• Task inputs:
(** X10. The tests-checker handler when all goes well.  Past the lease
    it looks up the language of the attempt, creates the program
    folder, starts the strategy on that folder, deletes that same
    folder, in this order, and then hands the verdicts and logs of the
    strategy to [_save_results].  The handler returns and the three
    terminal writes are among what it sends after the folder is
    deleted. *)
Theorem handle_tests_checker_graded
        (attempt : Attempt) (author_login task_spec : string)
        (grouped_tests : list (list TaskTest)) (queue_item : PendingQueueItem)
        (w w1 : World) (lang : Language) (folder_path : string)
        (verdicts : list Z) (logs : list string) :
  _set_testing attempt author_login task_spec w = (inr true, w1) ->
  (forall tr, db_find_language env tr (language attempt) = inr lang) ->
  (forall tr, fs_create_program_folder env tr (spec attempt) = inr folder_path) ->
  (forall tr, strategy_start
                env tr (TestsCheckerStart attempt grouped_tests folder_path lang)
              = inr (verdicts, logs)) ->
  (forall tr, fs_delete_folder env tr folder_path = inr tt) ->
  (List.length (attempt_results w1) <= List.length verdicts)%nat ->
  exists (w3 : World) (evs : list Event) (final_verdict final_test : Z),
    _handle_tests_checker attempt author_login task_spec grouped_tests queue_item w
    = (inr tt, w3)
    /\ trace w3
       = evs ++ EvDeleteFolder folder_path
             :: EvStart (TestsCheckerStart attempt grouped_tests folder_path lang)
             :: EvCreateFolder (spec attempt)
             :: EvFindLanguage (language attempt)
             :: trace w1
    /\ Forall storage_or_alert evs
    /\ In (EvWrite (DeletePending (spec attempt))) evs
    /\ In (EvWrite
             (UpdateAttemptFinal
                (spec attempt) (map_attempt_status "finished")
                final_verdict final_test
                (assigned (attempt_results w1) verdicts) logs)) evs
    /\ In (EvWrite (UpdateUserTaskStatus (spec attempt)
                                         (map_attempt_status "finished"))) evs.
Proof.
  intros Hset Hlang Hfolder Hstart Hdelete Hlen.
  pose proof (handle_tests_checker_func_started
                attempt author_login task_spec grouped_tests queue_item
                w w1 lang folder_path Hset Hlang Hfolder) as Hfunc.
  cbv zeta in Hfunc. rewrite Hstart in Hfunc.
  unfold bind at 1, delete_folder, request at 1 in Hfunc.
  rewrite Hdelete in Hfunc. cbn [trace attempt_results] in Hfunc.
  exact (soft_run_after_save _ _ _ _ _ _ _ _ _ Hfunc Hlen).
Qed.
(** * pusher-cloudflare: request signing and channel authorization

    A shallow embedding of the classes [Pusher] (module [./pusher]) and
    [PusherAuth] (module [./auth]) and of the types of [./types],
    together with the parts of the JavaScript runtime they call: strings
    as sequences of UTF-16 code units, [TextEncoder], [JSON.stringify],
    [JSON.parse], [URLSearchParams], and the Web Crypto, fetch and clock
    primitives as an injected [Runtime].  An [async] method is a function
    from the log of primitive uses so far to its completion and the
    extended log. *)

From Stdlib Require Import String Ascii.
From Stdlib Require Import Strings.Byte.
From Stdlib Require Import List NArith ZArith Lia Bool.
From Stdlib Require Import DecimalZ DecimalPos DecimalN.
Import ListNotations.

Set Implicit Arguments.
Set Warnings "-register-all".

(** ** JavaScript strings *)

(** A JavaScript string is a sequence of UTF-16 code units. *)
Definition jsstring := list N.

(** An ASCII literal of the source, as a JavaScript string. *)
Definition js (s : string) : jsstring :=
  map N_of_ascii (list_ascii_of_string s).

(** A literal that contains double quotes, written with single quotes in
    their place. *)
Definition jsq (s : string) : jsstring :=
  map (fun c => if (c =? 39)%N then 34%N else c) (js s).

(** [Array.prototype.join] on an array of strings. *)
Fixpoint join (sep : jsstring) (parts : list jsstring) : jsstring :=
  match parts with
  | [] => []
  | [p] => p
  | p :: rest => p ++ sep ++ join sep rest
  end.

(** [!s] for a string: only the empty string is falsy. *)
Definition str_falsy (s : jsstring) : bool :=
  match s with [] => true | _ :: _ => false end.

• Your goal:
All records above are to be returned exactly as given.

• Written solution:
(** X10. The tests-checker handler when all goes well.  Past the lease
    it looks up the language of the attempt, creates the program
    folder, starts the strategy on that folder, deletes that same
    folder, in this order, and then hands the verdicts and logs of the
    strategy to [_save_results].  The handler returns and the three
    terminal writes are among what it sends after the folder is
    deleted. *)
Theorem handle_tests_checker_graded
        (attempt : Attempt) (author_login task_spec : string)
        (grouped_tests : list (list TaskTest)) (queue_item : PendingQueueItem)
        (w w1 : World) (lang : Language) (folder_path : string)
        (verdicts : list Z) (logs : list string) :
  _set_testing attempt author_login task_spec w = (inr true, w1) ->
  (forall tr, db_find_language env tr (language attempt) = inr lang) ->
  (forall tr, fs_create_program_folder env tr (spec attempt) = inr folder_path) ->
  (forall tr, strategy_start
                env tr (TestsCheckerStart attempt grouped_tests folder_path lang)
              = inr (verdicts, logs)) ->
  (forall tr, fs_delete_folder env tr folder_path = inr tt) ->
  (List.length (attempt_results w1) <= List.length verdicts)%nat ->
  exists (w3 : World) (evs : list Event) (final_verdict final_test : Z),
    _handle_tests_checker attempt author_login task_spec grouped_tests queue_item w
    = (inr tt, w3)
    /\ trace w3
       = evs ++ EvDeleteFolder folder_path
             :: EvStart (TestsCheckerStart attempt grouped_tests folder_path lang)
             :: EvCreateFolder (spec attempt)
             :: EvFindLanguage (language attempt)
             :: trace w1
    /\ Forall storage_or_alert evs
    /\ In (EvWrite (DeletePending (spec attempt))) evs
    /\ In (EvWrite
             (UpdateAttemptFinal
                (spec attempt) (map_attempt_status "finished")
                final_verdict final_test
                (assigned (attempt_results w1) verdicts) logs)) evs
    /\ In (EvWrite (UpdateUserTaskStatus (spec attempt)
                                         (map_attempt_status "finished"))) evs.
Proof.
  intros Hset Hlang Hfolder Hstart Hdelete Hlen.
  pose proof (handle_tests_checker_func_started
                attempt author_login task_spec grouped_tests queue_item
                w w1 lang folder_path Hset Hlang Hfolder) as Hfunc.
  cbv zeta in Hfunc. rewrite Hstart in Hfunc.
  unfold bind at 1, delete_folder, request at 1 in Hfunc.
  rewrite Hdelete in Hfunc. cbn [trace attempt_results] in Hfunc.
  exact (soft_run_after_save _ _ _ _ _ _ _ _ _ Hfunc Hlen).
Qed.
(** * pusher-cloudflare: request signing and channel authorization

    A shallow embedding of the classes [Pusher] (module [./pusher]) and
    [PusherAuth] (module [./auth]) and of the types of [./types],
    together with the parts of the JavaScript runtime they call: strings
    as sequences of UTF-16 code units, [TextEncoder], [JSON.stringify],
    [JSON.parse], [URLSearchParams], and the Web Crypto, fetch and clock
    primitives as an injected [Runtime].  An [async] method is a function
    from the log of primitive uses so far to its completion and the
    extended log. *)

From Stdlib Require Import String Ascii.
From Stdlib Require Import Strings.Byte.
From Stdlib Require Import List NArith ZArith Lia Bool.
From Stdlib Require Import DecimalZ DecimalPos DecimalN.
Import ListNotations.

Set Implicit Arguments.
Set Warnings "-register-all".

(** ** JavaScript strings *)

(** A JavaScript string is a sequence of UTF-16 code units. *)
Definition jsstring := list N.

(** An ASCII literal of the source, as a JavaScript string. *)
Definition js (s : string) : jsstring :=
  map N_of_ascii (list_ascii_of_string s).

(** A literal that contains double quotes, written with single quotes in
    their place. *)
Definition jsq (s : string) : jsstring :=
  map (fun c => if (c =? 39)%N then 34%N else c) (js s).

(** [Array.prototype.join] on an array of strings. *)
Fixpoint join (sep : jsstring) (parts : list jsstring) : jsstring :=
  match parts with
  | [] => []
  | [p] => p
  | p :: rest => p ++ sep ++ join sep rest
  end.

(** [!s] for a string: only the empty string is falsy. *)
Definition str_falsy (s : jsstring) : bool :=
  match s with [] => true | _ :: _ => false end.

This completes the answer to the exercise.